Car avec la Nouvelle Calédonie, nous explique Henri Cor dans Questions coloniales de la transportation (1895), « le Gouvernement avait eu la main heureuse », ce territoire étant situé « assez près du tropique du Capricorne pour ressentir en partie les effets bienfaisants de la saison froide des régions tempérées (…) Son éloignement de toute grande terre et l’état sauvage de sa population aborigène, des canaques anthropophages, convenaient particulièrement à un essai de colonisation pénale ».

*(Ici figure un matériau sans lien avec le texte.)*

(* ===== verification/VtdEnable.v ===== *)
(** * Activation of the remapping unit

    [EnableVtdPassthrough] builds the root and context tables of all PCI functions and hands them to
    the unit; [EnableVtdInterruptRemapping] adds the invalidation queue and the interrupt table.
    Proved here: on success every PCI function passes through and the invariants of the later
    operations hold; a failure before the unit was given the tables returns every page. *)
From S2P Require Import Prelude Interfaces Vtd Iova IovaRange VtdProof IovaTree IovaProof IovaMap.

(** ** Device trees *)

(** The PCI functions below a node, in the order of the traversal. *)
Fixpoint functions (n : DeviceNode) : list DevExt :=
  let 'Node ptr d subf := n in
  if ptr =? 0 then []
  else (if node_type d =? PciDevice then [d] else []) ++ flat_map functions subf.

(** The fields of all nodes are within their types. *)
Definition ext_ok (d : DevExt) : Prop := 0 <= pci_bus d < 256 /\ 0 <= pci_device d /\ 0 <= pci_function d.

Fixpoint tree_ok (n : DeviceNode) : Prop :=
  let 'Node _ d subf := n in ext_ok d /\ fold_right (fun m P => tree_ok m /\ P) True subf.

Section DeviceNode_ind.
Context (P : DeviceNode -> Prop).
Context (Hnode : forall ptr d subf, Forall P subf -> P (Node ptr d subf)).

Fixpoint DeviceNode_nested_ind (n : DeviceNode) : P n :=
  let 'Node ptr d subf := n in
  Hnode ptr d subf ((fix go (l : list DeviceNode) : Forall P l := match l with
    | [] => @Forall_nil_2 _ P
    | m :: rest => @Forall_cons_2 _ P m rest (DeviceNode_nested_ind m) (go rest)
    end) subf).
End DeviceNode_ind.

Section Enable.
Context {Pl HW : Type} `{!Mempool Pl} `{!MempoolLaws Pl} `{!VtdUnit HW}.
Abbreviation State := (Iommu Pl HW).

(** ** Building the context tables *)

(** The root entry of a bus, and the context entry of a requester in a table. *)
Definition root_entry (rt : Z) (s : State) (bus : Z) : Z := word (memory s) (rt + 16 * bus).
Definition context (s : State) (t q : Z) : Z * Z :=
  (word (memory s) (t + 16 * q), word (memory s) (t + 16 * q + 8)).

(** The requester passes through. *)
Definition passes (rt : Z) (s : State) (d : DevExt) : Prop :=
  exists t, page_ok t /\ root_entry rt s (pci_bus d) = Z.lor t VtdRootPresent /\
    context s t (requester d) = (passthrough_low, passthrough_high).

(** The tables under construction: [O] is what the pool had given out before. *)
Record Building (O : Z -> Prop) (role : gmap Z Role) (rt : Z) (s : State) : Prop := {
  bd_page : forall p r, role !! p = Some r -> page_ok p;
  bd_fresh : forall p r q, role !! p = Some r -> p <= q < p + 4096 -> ~ O q;
  bd_pool : forall q, mp_owned (pool s) q <-> O q \/ exists p r, role !! p = Some r /\ p <= q < p + 4096;
  bd_root : role !! rt = Some RootTable;
  bd_roles : forall p r, role !! p = Some r -> (p = rt /\ r = RootTable) \/
    (r = ContextTable /\ exists bus, 0 <= bus < 256 /\ root_entry rt s bus = Z.lor p VtdRootPresent);
  bd_entries : forall bus, 0 <= bus < 256 -> root_entry rt s bus = 0 \/
    exists t, role !! t = Some ContextTable /\ root_entry rt s bus = Z.lor t VtdRootPresent /\
      forall q, 0 <= q < 256 -> Z.land (context s t q).1 VtdContextPresent = 0 \/ context s t q = (passthrough_low, passthrough_high);
  bd_inj : forall bus bus' t, 0 <= bus < 256 -> 0 <= bus' < 256 -> page_ok t ->
    root_entry rt s bus = Z.lor t VtdRootPresent -> root_entry rt s bus' = Z.lor t VtdRootPresent -> bus = bus';
}.

Lemma lor_1 p : p mod 4096 = 0 -> Z.lor p 1 = p + 1.
Proof.
  intros Hp. assert (Z.land p 1 = 0) as E by (change 1 with (2 ^ 1 - 1); rewrite land_mask by lia; lia).
  rewrite Z.add_nocarry_lxor by done. symmetry. by apply Z.lxor_lor.
Qed.

Lemma root_entry_table t : page_ok t ->
  truthy (Z.land (Z.lor t VtdRootPresent) VtdRootPresent) = true /\ Z.land (Z.lor t VtdRootPresent) VtdPageAddressMask = t.
Proof.
  intros (H1 & H2 & H3). unfold VtdRootPresent. rewrite lor_1 by done. split.
  - change 1 with (2 ^ 1 - 1) at 2. rewrite land_mask by lia. unfold truthy. lia.
  - rewrite land_page_mask by (unfold is_u64; lia). lia.
Qed.

Lemma root_entry_inj t u : page_ok t -> page_ok u -> Z.lor t VtdRootPresent = Z.lor u VtdRootPresent -> t = u.
Proof. intros (_ & Ht & _) (_ & Hu & _). unfold VtdRootPresent. rewrite !lor_1 by done. lia. Qed.

Lemma Building_cell O role rt (s : State) p r o : Building O role rt s -> role !! p = Some r -> 0 <= o < 4096 -> page_of (p + o) = p.
Proof. intros B Hp Ho. apply page_of_cell; [|done]. by apply (bd_page _ _ _ _ B p r). Qed.

(** A page of the pool joins the tables. *)
Lemma Building_fresh O role rt (s s1 : State) p : Building O role rt s -> allocate PAGE_SIZE s = (p, s1) ->
  vtd s1 = vtd s /\ domains s1 = domains s /\ memory s1 = memory s /\
  (p = 0 -> Building O role rt s1) /\
  (p <> 0 -> page_ok p /\ role !! p = None /\ (forall q, p <= q < p + 4096 -> ~ O q) /\
    forall q, mp_owned (pool s1) q <-> mp_owned (pool s) q \/ p <= q < p + 4096).
Proof.
  intros B. unfold allocate. destruct (mp_allocate (pool s) PAGE_SIZE 12 0) as [p' m] eqn:E. intros [= -> <-].
  split_and!; try done.
  - intros ->. destruct B as [B1 B2 B3 B4 B5 B6 B7]. constructor; try done. cbn [pool]. intros q.
    by rewrite (mp_allocate_none _ _ _ E q).
  - intros Hnz. destruct (mp_allocate_block _ PAGE_SIZE _ _ ltac:(done) ltac:(done) E Hnz) as (A1 & A2 & A3 & A4 & A5).
    split; [done|]. split_and!; [| |done].
    + destruct (role !! p) as [r|] eqn:Er; [|done]. exfalso. apply (A4 p); [unfold PAGE_SIZE; lia|].
      apply (bd_pool _ _ _ _ B). right. exists p, r. split; [done|lia].
    + intros q Hq Ho. apply (A4 q); [unfold PAGE_SIZE; lia|]. apply (bd_pool _ _ _ _ B). by left.
Qed.

(** Giving a fresh page back. *)
Lemma Building_give_back O role rt (s s1 : State) p : Building O role rt s -> page_ok p -> role !! p = None ->
  vtd s1 = vtd s -> domains s1 = domains s -> memory s1 = memory s -> (forall q, p <= q < p + 4096 -> ~ O q) ->
  (forall q, mp_owned (pool s1) q <-> mp_owned (pool s) q \/ p <= q < p + 4096) ->
  Building O role rt (deallocate p PAGE_SIZE s1).2.
Proof.
  intros [B1 B2 B3 B4 B5 B6 B7] Hp Hr V D M Hf Ho.
  assert (forall q, mp_owned (mp_deallocate (pool s1) p PAGE_SIZE).2 q <-> mp_owned (pool s) q) as Hpool.
  { intros q. rewrite mp_deallocate_block; [|done|done|apply Hp|intros; apply Ho; by right].
    rewrite Ho. unfold PAGE_SIZE. split; [tauto|]. intros Hq. split; [by left|]. intros Hin. apply B3 in Hq as [Hq|(t & r & Ht & Hq)].
    - by apply (Hf q).
    - destruct (B1 t r Ht) as (T1 & T2 & T3). destruct Hp as (P1 & P2 & P3). assert (t = p) as -> by lia. congruence. }
  constructor; unfold root_entry, context; cbn [deallocate snd memory pool]; rewrite ?M; try done.
  intros q. by rewrite Hpool.
Qed.

(** A requester with a place in a context table. *)
Definition req_ok (d : DevExt) : Prop := ext_ok d /\ pci_device d < 32 /\ pci_function d < 8.

Lemma req_range d : req_ok d -> 0 <= pci_bus d < 256 /\ 0 <= requester d < 256.
Proof. unfold req_ok, ext_ok, requester. lia. Qed.

Lemma present_not_zero t : page_ok t -> Z.lor t VtdRootPresent <> 0.
Proof. intros (H1 & H2 & _). unfold VtdRootPresent. rewrite lor_1 by done. lia. Qed.

(** A fresh, empty context table for a bus without one. *)
Section Fresh.
Context {O : Z -> Prop} {role : gmap Z Role} {rt : Z} {s s' : State} {bus t : Z} (B : Building O role rt s).
Context (Hb : 0 <= bus < 256) (He : root_entry rt s bus = 0) (Ht : page_ok t) (Hr : role !! t = None).
Context (Hf : forall q, t <= q < t + 4096 -> ~ O q).
Context (Hp : forall q, mp_owned (pool s') q <-> mp_owned (pool s) q \/ t <= q < t + 4096).
Context (Hroot : word (memory s') (rt + 16 * bus) = Z.lor t VtdRootPresent).
Context (Hz : forall j, 0 <= j < 512 -> word (memory s') (t + 8 * j) = 0).
Context (Hw : forall a, ~ (t <= a < t + 4096) -> a <> rt + 16 * bus -> a <> rt + 16 * bus + 8 ->
  word (memory s') a = word (memory s) a).

Lemma fresh_root b : 0 <= b < 256 ->
  root_entry rt s' b = if b =? bus then Z.lor t VtdRootPresent else root_entry rt s b.
Proof.
  intros Hb'. unfold root_entry. destruct (b =? bus) eqn:E; [by apply Z.eqb_eq in E as ->|].
  pose proof (bd_root _ _ _ _ B) as Hrt. destruct (bd_page _ _ _ _ B _ _ Hrt) as (R1 & R2 & R3). destruct Ht as (T1 & T2 & T3).
  assert (rt <> t) by congruence. apply Hw; lia.
Qed.

Lemma fresh_old u r q : role !! u = Some r -> u <> rt -> 0 <= q < 256 -> context s' u q = context s u q.
Proof.
  intros Hu Hn Hq. destruct (bd_page _ _ _ _ B _ _ Hu) as (U1 & U2 & U3). destruct Ht as (T1 & T2 & T3).
  pose proof (bd_root _ _ _ _ B) as Hrt. destruct (bd_page _ _ _ _ B _ _ Hrt) as (R1 & R2 & R3).
  assert (u <> t) by congruence. unfold context. rewrite !Hw; done || lia.
Qed.

Lemma fresh_new q : 0 <= q < 256 -> context s' t q = (0, 0).
Proof.
  intros Hq. unfold context. replace (t + 16 * q + 8) with (t + 8 * (2 * q + 1)) by lia.
  replace (t + 16 * q) with (t + 8 * (2 * q)) by lia. rewrite !Hz by lia. done.
Qed.

Lemma fresh_none b : 0 <= b < 256 -> root_entry rt s b <> Z.lor t VtdRootPresent.
Proof.
  intros Hb' E. destruct (bd_entries _ _ _ _ B b Hb') as [E0|(u & Hu & Hue & _)].
  - rewrite E0 in E. by apply (present_not_zero t Ht).
  - rewrite Hue in E. apply root_entry_inj in E as ->; [congruence|by eapply (bd_page _ _ _ _ B)|done].
Qed.

Lemma fresh_in p r : role !! p = Some r -> <[t := ContextTable]> role !! p = Some r.
Proof. intros Hpr. rewrite lookup_insert_ne; [done|]. congruence. Qed.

Comme le rappelle en détail cet autre article, trois catégories de bagnards coexistaient en Calédonie : les Transportés ou forçats, les Relégués ou récidivistes et les Déportés. Comme tous les condamnés politiques, Louise Michel émargeait à ce dernier groupe, composé essentiellement de « communards » . Et ainsi que beaucoup d'autres, Louise Michel fût amnistiée en 1880. Le bagne de Calédonie ferma en 1931, celui de Guyane fut aboli en 1938 à l’instigation de l’avocat Gaston Monneville, secrétaire d’Etat sous le Front populaire, quelques années après que le journaliste Albert Londres eût publié une enquête à charge dénonçant cette réalité coloniale.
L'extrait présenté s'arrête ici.